In a preview of what Americans are likely to see in Friday's second presidential debate, Bush said the report by chief U.S. weapons inspector Charles A. Duelfer, while concluding that Hussein possessed no such weapons at the time of the war, revealed that the former Iraqi leader hoped to manipulate the international community into ending sanctions with the intent of restarting his weapons programs.
"He retained the knowledge, the materials, the means and the intent to produce weapons of mass destruction," Bush said. "And he could have passed that knowledge on to our terrorist enemies. . . . In a world after September the 11th, he was a threat we had to confront. And America and the world are safer for our actions."
Kerry responded two hours later with some of the most contemptuous language he has used against the president and Vice President Cheney during their bitter campaign. He said the administration had "aggrandized and fictionalized" the threat posed by Hussein in the run-up to the war, was unprepared for the war's aftermath and remained intransigent now that prewar intelligence has been undermined by a series of inspection reports.
"Ladies and gentlemen," he said here, "the president of the United States and the vice president of the United States may well be the last two people on the planet who won't face the truth about Iraq."
The Duelfer report transformed what might otherwise have been a relatively quiet day on the campaign trail in which Bush and Kerry were preparing to fly to St. Louis for their debate, which will begin at 9 p.m. Eastern time. The report's reverberations were felt well beyond the campaign trail, triggering a renewed debate about whether Hussein was being adequately contained by means other than war or whether removing him and his regime by force was necessary to defuse a potentially serious threat.
David Kay, who preceded Duelfer as the chief U.S. weapons inspector, said the latest report clearly shows that Hussein was not a threat to the United States. "Look, Saddam was delusional," Kay said on NBC's "Today" show Thursday. "He had a lot of intent.
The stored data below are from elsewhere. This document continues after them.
(* ===== verification/GbOps.v ===== *)
(** * Game Boy: the instructions as [cpu.c] executes them

    [__gb_execute_cb], and the switch of [__gb_step_cpu] over the 256 opcodes in
    pieces of eight; [execute] puts the pieces together.  An arm returns the new
    state and the cycles of the instruction, [inst_cycles] with what the arm adds
    to it.  [None] is an access outside an array of the emulator. *)
From S2P Require Import Prelude GbState GbMemory.

Local Open Scope Z_scope.

(** ** The second page *)

Definition cb_load (r : Z) (gb : gb_s) : option Z :=
  match r with
  | 0 => Some (rB gb)
  | 1 => Some (rC gb)
  | 2 => Some (rD gb)
  | 3 => Some (rE gb)
  | 4 => Some (rH gb)
  | 5 => Some (rL gb)
  | 6 => __gb_read gb (HL gb)
  | _ => Some (rA gb)
  end.

Definition cb_store (r val : Z) (gb : gb_s) : option gb_s :=
  match r with
  | 0 => Some (set_rB val gb)
  | 1 => Some (set_rC val gb)
  | 2 => Some (set_rD val gb)
  | 3 => Some (set_rE val gb)
  | 4 => Some (set_rH val gb)
  | 5 => Some (set_rL val gb)
  | 6 => __gb_write gb (HL gb) val
  | 7 => Some (set_rA val gb)
  | _ => Some gb
  end.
He didn't have capabilities. Intent without capabilities is not an imminent threat."
But Sen. Orrin G. Hatch (R-Utah) agreed with Bush's assessment of the report, telling CNN that it "says that there's no question that Saddam Hussein was going to try to get rid of the sanctions so he could resuscitate his program of weapons of mass destruction. I think the president has done exactly what he should have done."
With newspaper headlines and television news programs highlighting the report's conclusion that the 1991 Persian Gulf War and subsequent inspections by the United Nations had eliminated Hussein's illicit weapons programs, a finding that undercut Bush's principal rationale for going to war, the president and Cheney went on the offensive early Thursday.
Cheney was first to speak, saying at a campaign event in Miami that the Duelfer report, far from undermining the administration's rationale for going to war, actually bolstered its case. He said it showed that Hussein had tried to corrupt the United Nations oil-for-food program in an effort to buy off foreign governments to win an end to the sanctions that were imposed after the Gulf War ended. Hussein's goal, Cheney said, was to start producing weapons of mass destruction.
"Delay, defer, wait wasn't an option," he said.
Bush then went before the cameras outside the White House before leaving Washington for a campaign event in Wisconsin. He acknowledged the breakdown in U.S. and other intelligence, which had overstated Hussein's weapons capacity, but held firm to his argument that the former Iraqi leader remained a menace who would have aided and abetted terrorists, if given the chance.
"The Duelfer report showed that Saddam was systematically gaming the system, using the U.N. oil-for-food program to try to influence countries and companies in an effort to undermine sanctions," Bush said. "He was doing so with the intent of restarting his weapons program, once the world looked away."
Kerry, speaking outside the suburban Denver hotel where he has been preparing for Friday's debate, then unloaded on the administration, throwing the Duelfer report and the words of L. Paul Bremer, the civilian administrator in Iraq after the invasion, back at the president to argue that he has systematically misled the country and should be replaced.